**What you will do**
Among the entries below, find the lines that contain the string "compares". State only how many there are.

**Records**
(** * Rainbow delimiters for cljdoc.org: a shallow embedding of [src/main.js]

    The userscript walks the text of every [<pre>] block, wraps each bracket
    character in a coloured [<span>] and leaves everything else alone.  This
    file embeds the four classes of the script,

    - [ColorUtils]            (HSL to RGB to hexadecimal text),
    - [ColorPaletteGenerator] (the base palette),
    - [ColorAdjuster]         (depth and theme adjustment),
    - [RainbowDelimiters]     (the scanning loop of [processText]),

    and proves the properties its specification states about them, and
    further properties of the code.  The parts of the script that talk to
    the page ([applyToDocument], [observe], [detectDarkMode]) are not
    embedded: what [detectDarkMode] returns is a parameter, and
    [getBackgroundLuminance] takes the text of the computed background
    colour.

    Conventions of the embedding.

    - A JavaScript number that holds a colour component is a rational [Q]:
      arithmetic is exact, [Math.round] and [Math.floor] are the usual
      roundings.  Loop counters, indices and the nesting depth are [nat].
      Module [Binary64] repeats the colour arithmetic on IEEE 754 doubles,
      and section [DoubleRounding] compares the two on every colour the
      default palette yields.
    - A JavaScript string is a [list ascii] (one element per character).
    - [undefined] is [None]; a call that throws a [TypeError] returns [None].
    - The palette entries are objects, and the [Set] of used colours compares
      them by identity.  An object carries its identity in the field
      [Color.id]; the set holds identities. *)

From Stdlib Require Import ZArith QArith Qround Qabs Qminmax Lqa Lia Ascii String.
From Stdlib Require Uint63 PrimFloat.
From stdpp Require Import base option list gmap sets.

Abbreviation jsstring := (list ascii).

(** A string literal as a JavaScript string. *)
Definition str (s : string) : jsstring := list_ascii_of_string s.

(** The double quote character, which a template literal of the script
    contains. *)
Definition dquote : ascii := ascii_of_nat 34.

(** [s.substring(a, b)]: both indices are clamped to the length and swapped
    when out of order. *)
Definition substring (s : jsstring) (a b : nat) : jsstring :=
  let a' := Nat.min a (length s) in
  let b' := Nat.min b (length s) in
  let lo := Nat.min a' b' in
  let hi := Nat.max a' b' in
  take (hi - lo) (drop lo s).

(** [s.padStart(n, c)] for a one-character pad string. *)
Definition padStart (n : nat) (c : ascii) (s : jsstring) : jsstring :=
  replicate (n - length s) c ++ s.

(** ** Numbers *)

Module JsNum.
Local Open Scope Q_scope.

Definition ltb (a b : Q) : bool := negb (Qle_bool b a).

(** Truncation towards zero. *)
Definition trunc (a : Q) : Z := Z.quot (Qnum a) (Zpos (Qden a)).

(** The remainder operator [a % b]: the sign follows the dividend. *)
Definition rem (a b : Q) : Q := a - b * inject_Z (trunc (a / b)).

**Exercise response**
2